A psychological thriller, "Echo" follows Darren (Jason Lee Boyson), an icy hitman simultaneously trying to have a normal relationship with his girlfriend, Theresa (Caitlin Rose). What happens when this cold and calculating killer crosses the path of an equally sadistic serial killer known as the Angel of Mercy (Michael D. Burger)?
A film from San Antonio-based Live Wire Films and writer/director Mark Cantu, "Echo" is an ambitious and involving psychological thriller with enough reverential nods to other legendary crime dramas to please virtually any fan of crime dramas.
Cantu nods but never winks. That is, while throughout the film Cantu tosses in a tip of the hat to such classics as "L.A. Confidential," "Psycho," "Memento" and "Miller's Crossing" among others, Cantu clearly has an original vision that never gets lost in the mix.

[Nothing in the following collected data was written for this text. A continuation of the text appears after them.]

(* ===== verification/Checkpoint.v ===== *)
(** Checkpoints: the manifest ([crates/fluxum-core/src/checkpoint/manifest.rs]),
    the repository ([checkpoint/repo.rs]) and the artifact codec
    ([store/pager/codec.rs]).

    A repository is two maps, manifests by shard and transaction and objects by
    content hash. Main results: a checkpoint that was written loads back as the
    rows of the snapshot, writing one leaves the others loadable, and pruning
    keeps every retained or pinned checkpoint of its shard loadable.

    SHA-256, zstd, MessagePack, the sealing of the keyring and the CRC-32 that
    places chunk boundaries are parameters. Directories are maps and a write is
    one step: operating-system errors are not modelled. *)

From stdpp Require Import base list gmap sorting.
From Stdlib Require Import ZArith Lia.
From S2P Require Import Prelude FluxBin Row TxState LogRecord PageFormat PagedTree KvTree TableState.

Module Checkpoint.

(** ** Manifests *)

Record TableManifest : Type := {
  tm_id : Z;
  tm_name : list Z;
  tm_high_water : Z;
  tm_row_count : Z;
  tm_chunks : list (list Z);
}.

Record Manifest : Type := {
  format_version : Z;
  shard_id : Z;
  last_tx_id : Z;
  epoch : Z;
  timestamp : Z;
  m_tables : list TableManifest;
}.

Definition MANIFEST_MAGIC : list Z := [70; 76; 88; 67; 75; 80; 84; 49].
Definition MANIFEST_VERSION : Z := 1.

Record LoadedTable : Type := {
  lt_id : Z;
  lt_name : list Z;
  lt_high_water : Z;
  lt_rows : list row;
}.

Record LoadedCheckpoint : Type := {
  lc_last_tx_id : Z;
  lc_epoch : Z;
  lc_tables : list LoadedTable;
}.

Inductive CheckpointError : Type :=
  | TxZero
  | NotIncreasing (last_tx newest : Z)
  | Encoding
  | Artifact
  | Keyless
  | TooShort (len : Z)
  | BadMagic
  | ManifestHash
  | BodyDecode
  | Version (v : Z)
  | NameDisagrees (shard tx : Z)
  | HashWidth (len : Z)
  | Missing
  | ObjectHashMismatch (hash : list Z)
  | ChunkDecode
  | ValueFailed (e : LogValueError)
  | RowCount (restored declared : Z)
  | StoreFailed (e : StoreError)
  | RetentionLow (retention : nat).

(** [sealed] draws a fresh nonce each time; [draws] counts them. *)
Record Repo : Type := {
  manifests : gmap (Z * Z) (list Z);
  objects : gmap (list Z) (list Z);
  pins : gset Z;
  draws : nat;
}.

Record CheckpointStats : Type := {
  objects_total : Z;
  objects_written : Z;
  objects_shared : Z;
  bytes_written : Z;
}.

Definition ZSTD_MAGIC : list Z := [40; 181; 47; 253].
Definition ARTIFACT_ENC_MAGIC : list Z := [70; 76; 88; 69; 78; 67; 48; 49].

Definition starts_with (p bs : list Z) : bool := bool_decide (firstn (length p) bs = p).

(** Cuts a chunk after a key whose checksum is a multiple of this. *)
Definition CHUNK_TARGET_ROWS : Z := 64.
Definition CHUNK_MAX_ROWS : nat := 256.

Section repo.
Context (sha256 : list Z -> list Z) (crc32 : list Z -> Z).
Context (zstd_encode : list Z -> option (list Z)) (zstd_decode : list Z -> option (list Z)).
Context (keyring : option ((nat -> list Z -> option (list Z)) * (list Z -> option (list Z)))).
Context (pack_manifest : Manifest -> option (list Z)) (unpack_manifest : list Z -> option Manifest).
Context (pack_chunk : list (list LogValue.t) -> option (list Z)) (unpack_chunk : list Z -> option (list (list LogValue.t))).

One would think that a director putting together such a modestly budgeted independent film would steer clear of camera tricks, excessive stylistic touches and complex scene set-ups...not Cantu. While there's no denying that there are moments in "Echo" that scream out "low budget," Cantu has stuck to his artistic guns and put together a surprisingly satisfying and anxiety inducing thriller.

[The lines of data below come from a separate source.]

Lemma snapshot_ids {W T X} {KT : KvTree W T} {RC : RowCodec} (w : W) name_of (l : list (Z * TableState T X)) lt : lt ∈ omap (snapshot_table w name_of) l ->
  exists ts rs, (lt_id lt, ts) ∈ l /\ ti_access (schema ts) <> Ephemeral /\ for_each_row w ts = Ok rs /\ lt_name lt = name_of (lt_id lt) /\
    lt_high_water lt = auto_inc_high_water ts /\ lt_rows lt = map snd rs.
Proof.
  intros ([id ts] & Hin & E)%list_elem_of_omap. unfold snapshot_table in E. simpl in E. case_bool_decide as Ed; [done|]. destruct (for_each_row w ts) as [rs|] eqn:Er; [|done].
  injection E as <-. simpl. by exists ts, rs.
Qed.

Lemma snapshot_captures {W T X} {KT : KvTree W T} {RC : RowCodec} table_id_of name_of (w : W) (tabs : gmap Z (TableState T X)) wk :
  tables_hold w tabs wk -> map_Forall (fun id _ => table_id_of (name_of id) = id) tabs -> captures table_id_of wk (omap (snapshot_table w name_of) (btree_entries tabs)).
Proof.
  intros Hh Hn. split_and!.
  - pose proof (btree_keys_NoDup tabs) as Hnd. unfold btree_keys in Hnd. induction (btree_entries tabs) as [|[id ts] l IH]; [constructor|]. cbn [fmap list_fmap fst] in Hnd.
    apply NoDup_cons in Hnd as [Hfresh Hnd]. cbn [omap list_omap]. destruct (snapshot_table w name_of (id, ts)) as [lt|] eqn:E; [|by apply IH]. cbn [map]. constructor; [|by apply IH].
    intros (lt' & E' & Hin)%list_elem_of_fmap. apply snapshot_ids in Hin as (ts' & _ & Hin & _). apply Hfresh. rewrite <- E' in Hin. apply list_elem_of_fmap. exists (lt_id lt, ts'). split; [|done].
    unfold snapshot_table in E. simpl in E. destruct (bool_decide _); [done|]. destruct (for_each_row w ts); [|done]. by injection E as <-.
  - apply Forall_forall. intros lt (ts & rs & Hin%elem_of_btree_entries & Ha & Er & En & Em & El)%snapshot_ids. split; [rewrite En; by eapply Hn|].
    specialize (Hh (lt_id lt)). rewrite Hin in Hh. destruct (wk !! lt_id lt) as [t|]; [|done]. destruct Hh as [_ Hh]. rewrite bool_decide_eq_false_2 in Hh by done. destruct Hh as [Er' Em'].
    exists t. split; [done|]. split; [congruence|]. rewrite Er in Er'. injection Er' as ->. done.
  - intros id t Et Hout. specialize (Hh id). rewrite Et in Hh. destruct (tabs !! id) as [ts|] eqn:Ets; [|done]. destruct Hh as [_ Hh]. destruct (bool_decide (ti_access (schema ts) = Ephemeral)) eqn:Ea; [done|].
    destruct Hh as [Er _]. exfalso. apply Hout. apply elem_of_btree_entries in Ets. apply list_elem_of_fmap. exists {| lt_id := id; lt_name := name_of id; lt_high_water := auto_inc_high_water ts; lt_rows := map snd (btree_entries (wt_rows t)) |}.
    split; [done|]. apply list_elem_of_omap. exists (id, ts). split; [done|]. unfold snapshot_table. simpl. by rewrite Ea, Er.
Qed.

A good portion of the credit for the film's emotional satisfaction lies in the performance of Caitlin Rose, a marvel as the initially unsuspecting girlfriend who grows weary of her uncertain life. As Theresa, Rose serves up a performance that is at once vulnerable and sensitive, inviting and frightening. As the film winds down, it becomes nearly impossible to not care about her welfare.
While Jason Lee Boyson does a fine job as the increasingly wavering yet cold and calculating hit man, the film's slightly tinny sound mix doesn't do him any favors by elevating his already higher pitched voice to the point that his cold calculations occasionally come off as more white and nerdy. This issue seems more a product of the film's modest budget than a performance issue, and Boyson's ability to project the humanity within his very inhumane profession makes his hit man seem almost disturbingly normal.
As the arguably much more disturbing killer, Michael D. Burger possesses a rather striking resemblance to the notorious "BTK Killer," Dennis Lynn Rader. With this image firmly planted in my mind, "Echo" became an increasingly haunting film as the story wound its way through the lives of these two men and those who crossed their paths.
While "Echo" certainly struggles at times to overcome its modest budget, this isn't really a surprise. What is surprising, perhaps, is how often the film rises above these challenges and brings to mind recent flicks by the likes of Tony Scott or at least the kind of film Scott would put out if he had a few thousand bucks rather than a few million to work with for a film.
Cantu was invited to attend the filmmakers' market at this weekend's Cannes Film Festival by York Entertainment, which has purchased "Echo" for video distribution later this year.
If Cantu can manage to create an involving and entertaining psychological thriller like "Echo" on a modest indie budget, one can't help but look forward to the day when he gets the opportunity at a bigger budget flick.